Project 5: Secure data logging for mobile devices

Users of modern smartphones store a lot of sensitive data in their devices. Attackers are interested in obtaining a foothold on these phones in order to take monetary and strategic advantage of the sensitive data. another problem is that phones are often lost or stolen; when such events occur, data is revealed to potentially dangerous adversaries. When a lost or stolen phone is recovered, the owner would want to learn if the sensitive data was accessed or changed. While the technology of database logging is well developed, the techniques typically do not apply to phones owing to the limitations of storage space. We have shown how tamper-resistant logging can be developed on devices like cell phones with only a part of the actual log stored on the phone and used to mitigate the above problems. This project will implement the scheme and experiment with the degree of tamper resistance and performance. Furthermore, the use of the ideas behind steganography to detect unauthorized access will be investigated.
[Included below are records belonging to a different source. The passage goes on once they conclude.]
(* ===== verification/Diff.v ===== *)
(** * The difference of two module arrays

    [diff] of [src/helpers.js]: the modules of the first array whose name
    is not the name of a module of the second.  Only names are compared;
    the [dev] flag of a module of the result is the one it has in the first
    array.  The abstract specification is the difference of the two sets of
    names ([name_set]). *)

From S2P Require Import Prelude JsRuntime Modules Dedup.

(** ** The source's definition *)

Definition diff (first second : list ModuleRef) : list ModuleRef :=
  let namesFromSecond := getNamesFromModules second in
  List.filter
    (λ module, (JsArray.indexOf namesFromSecond (name module) <? 0)%Z)
    first.

(** Two arrays are the same second argument of [diff] when they have the
    same names. *)
Definition same_names (ms ks : list ModuleRef) : Prop :=
  name_set ms = name_set ks.

#[global] Instance same_names_equivalence : Equivalence same_names.
Proof.
  unfold same_names. split; [by intros ?|by intros ??|by intros ??? ->].
Qed.

(** ** Lemmas *)

Section diff.
Implicit Types (m : ModuleRef) (a b c : list ModuleRef).

(** The callback of [diff] decides absence from the names of [second]. *)
#[global] Instance same_names_dec ms ks : Decision (same_names ms ks).
Proof. unfold same_names. apply _. Defined.

Lemma diff_test b m :
  (JsArray.indexOf (getNamesFromModules b) (name m) <? 0)%Z = true ↔
  name m ∉ name_set b.
Proof.
  rewrite Z.ltb_lt, JsArray.array_indexOf_neg. unfold name_set.
  by rewrite elem_of_list_to_set.
Qed.

Lemma elem_of_diff a b m : m ∈ diff a b ↔ m ∈ a ∧ name m ∉ name_set b.
Proof. unfold diff. by rewrite elem_of_filterb, diff_test. Qed.

Lemma diff_as_filter a b :
  diff a b = List.filter (λ m, bool_decide (name m ∉ name_set b)) a.
Proof.
  apply filter_ext. intros m. apply eq_true_iff_eq.
  by rewrite diff_test, bool_decide_eq_true.
Qed.

(** [diff] refines the difference of the sets of names. *)
Lemma name_set_diff a b : name_set (diff a b) = name_set a ∖ name_set b.
Proof.
  apply set_eq. intros n. rewrite elem_of_difference. split.
  - intros (m & [? ?]%elem_of_diff & <-)%elem_of_name_set.
    split; [|done]. apply elem_of_name_set; eauto.
  - intros [(m & ? & <-)%elem_of_name_set ?].
    apply elem_of_name_set. exists m. by rewrite elem_of_diff.
Qed.

(** [diff] reads its second argument through its set of names. *)
Lemma diff_same_names a b b' : same_names b b' → diff a b = diff a b'.
Proof. intros Hb. rewrite !diff_as_filter. by rewrite Hb. Qed.

Lemma diff_nil_l b : diff [] b = [].
Proof. done. Qed.

Lemma diff_nil_r a : diff a [] = a.
Proof. rewrite diff_as_filter. apply filterb_id. intros m _. done. Qed.

Lemma diff_app_l a a' b : diff (a ++ a') b = diff a b ++ diff a' b.
Proof. apply List.filter_app. Qed.

Lemma diff_app_r a b b' : diff a (b ++ b') = diff (diff a b) b'.
Proof.
  rewrite !diff_as_filter, filterb_andb. apply filter_ext. intros m.
  apply eq_true_iff_eq.
  rewrite andb_true_iff, !bool_decide_eq_true, name_set_app. set_solver.
Qed.

Lemma diff_sublist a b : diff a b `sublist_of` a.
Proof. apply filterb_sublist. Qed.

Lemma diff_NoDup a b : NoDup a → NoDup (diff a b).
Proof. apply NoDup_filterb. Qed.

Lemma diff_empty_iff a b : diff a b = [] ↔ name_set a ⊆ name_set b.
Proof.
  rewrite diff_as_filter, filterb_nil_iff. split.
  - intros Hall n (m & Hm & <-)%elem_of_name_set.
    specialize (Hall m Hm). by apply bool_decide_eq_false, dec_stable in Hall.
  - intros Hsub m Hm. apply bool_decide_eq_false. set_solver.
Qed.

Lemma diff_self a : diff a a = [].
Proof. by apply diff_empty_iff. Qed.

Lemma diff_empty_both a b :
  diff a b = [] ∧ diff b a = [] ↔ same_names a b.
Proof. rewrite !diff_empty_iff. unfold same_names. set_solver. Qed.

Lemma diff_idemp a b : diff (diff a b) b = diff a b.
Proof. unfold diff. apply filterb_idemp. Qed.

Lemma diff_disjoint a b : name_set (diff a b) ## name_set b.
Proof. rewrite name_set_diff. set_solver. Qed.
End diff.

(** ** [diff] and de-duplication *)

Section diff_dedup.
Implicit Types (a b : list ModuleRef).

Lemma diff_deduplicate_l a b : diff (deduplicate a) b = deduplicate (diff a b).
Proof.
  unfold diff. symmetry.
  apply (deduplicate_filter_names
    (λ n, (JsArray.indexOf (getNamesFromModules b) n <? 0)%Z)).
Qed.

Lemma same_names_deduplicate b : same_names (deduplicate b) b.
Proof.
  unfold same_names. apply set_eq. intros n. rewrite !elem_of_name_set.
  by setoid_rewrite elem_of_deduplicate.
Qed.

Lemma diff_deduplicate_r a b : diff a (deduplicate b) = diff a b.
Proof. apply diff_same_names, same_names_deduplicate. Qed.
End diff_dedup.

(** ** Main results *)

(** C2 A module is in [diff first second] exactly when it is in [first]
    and no module of [second] has its name; the [dev] flags of [second]
    play no part. *)
Theorem diff_membership (first second : list ModuleRef) (m : ModuleRef) :
  m ∈ diff first second ↔
  m ∈ first ∧ ∀ k, k ∈ second → name k ≠ name m.
Proof.
  rewrite elem_of_diff, elem_of_name_set. split; intros [? Hno]; split; eauto.
  by intros (k & ? & ?%Hno).
Qed.

(** [diff] implements set difference on names: the names of the result
    are the names of [first] that are not names of [second]. *)
Theorem diff_refines_set_difference (first second : list ModuleRef) :
  name_set (diff first second) = name_set first ∖ name_set second.
Proof. apply name_set_diff. Qed.

(** The result of [diff] depends on [second] through its set of names
    only: order, repetitions and [dev] flags of [second] are irrelevant. *)
Theorem diff_name_only (first second second' : list ModuleRef) :
  same_names second second' → diff first second = diff first second'.
Proof. apply diff_same_names. Qed.

Lemma diff_name_only_witness :
  diff [ex_a_prod; ex_b_prod] [ex_a_prod] =
  diff [ex_a_prod; ex_b_prod] [ex_a_dev; ex_a_dev].
Proof. apply diff_name_only. reflexivity. Defined.

(** Both differences are empty exactly when the two arrays have the
    same names: a project whose manifest declares the names its sources
    use has nothing to install and nothing to remove. *)
Theorem diff_reconciled (used installed : list ModuleRef) :
  diff used installed = [] ∧ diff installed used = [] ↔
  same_names used installed.
Proof. apply diff_empty_both. Qed.

(** [diff] commutes with [deduplicate] in its first argument and
    absorbs it in its second, so de-duplicating before or after taking the
    difference gives the same array. *)
Theorem diff_deduplicate (first second : list ModuleRef) :
  diff (deduplicate first) second = deduplicate (diff first second) ∧
  diff first (deduplicate second) = diff first second.
Proof. split; [apply diff_deduplicate_l|apply diff_deduplicate_r]. Qed.

(** [diff] keeps the modules of [first] in their order and with their
    [dev] flags: its result is a sublist of [first]. *)
Theorem diff_sublist_of_first (first second : list ModuleRef) :
  diff first second `sublist_of` first.
Proof. apply diff_sublist. Qed.

(** The examples of the specification. *)
Definition ex_c_prod : ModuleRef := mkModule (js "c") false.

Example diff_example_1 :
  diff [ex_a_prod; ex_b_prod; ex_c_prod] [ex_b_prod; ex_c_prod] = [ex_a_prod].
Proof. reflexivity. Qed.

Example diff_example_2 :
  diff [ex_b_prod; ex_c_prod] [ex_a_prod; ex_b_prod; ex_c_prod] = [].
Proof. reflexivity. Qed.

(** A module used by production code and declared as a development
    dependency only is not reported. *)
Example diff_ignores_partition : diff [ex_a_prod] [ex_a_dev] = [].
Proof. reflexivity. Qed.

(** ** Rewriting under [diff] *)

#[global] Instance diff_proper : Proper ((=) ==> same_names ==> (=)) diff.
Proof. intros a ? <- b b' Hb. by apply diff_same_names. Qed.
Project 6: Developing user mental model through reasoned action approach against semantic attacks

Semantic attacks, which target the way we, as humans, assign meaning to contents, have been challenging and difficult to handle with in computer security. The underlying cause of semantic attacks is a semantic barrier between the user’s mental model and the system’s actual processing model. The SSLstripping attack is one of the semantic attacks, which takes advantage of the simple observation that most users do not explicitly type the safe address of a web page (https), but rather rely either on the browser or the target page to redirect them to a secure location. This opens the opportunity to strip users’ sessions of its security, while giving the user the illusion of privacy. In this project, we will investigate how to better understand and develop the user’s mental processing model in the context of cybersecurity through the use of the reasoned action approach (RAA), which explains that a user’s behavior is determined by his/her intention to perform the behavior and the intention is, in turn, a function of attitudes towards the behavior, perceived norms (or social pressure), and perceived behavior control (capacity and relevant skills/abilities). Then we will conduct research on how to utilize the developed model to enhance the effectiveness, efficiency, and satisfaction of our previous solution against the SLLstripping attack (SSLight).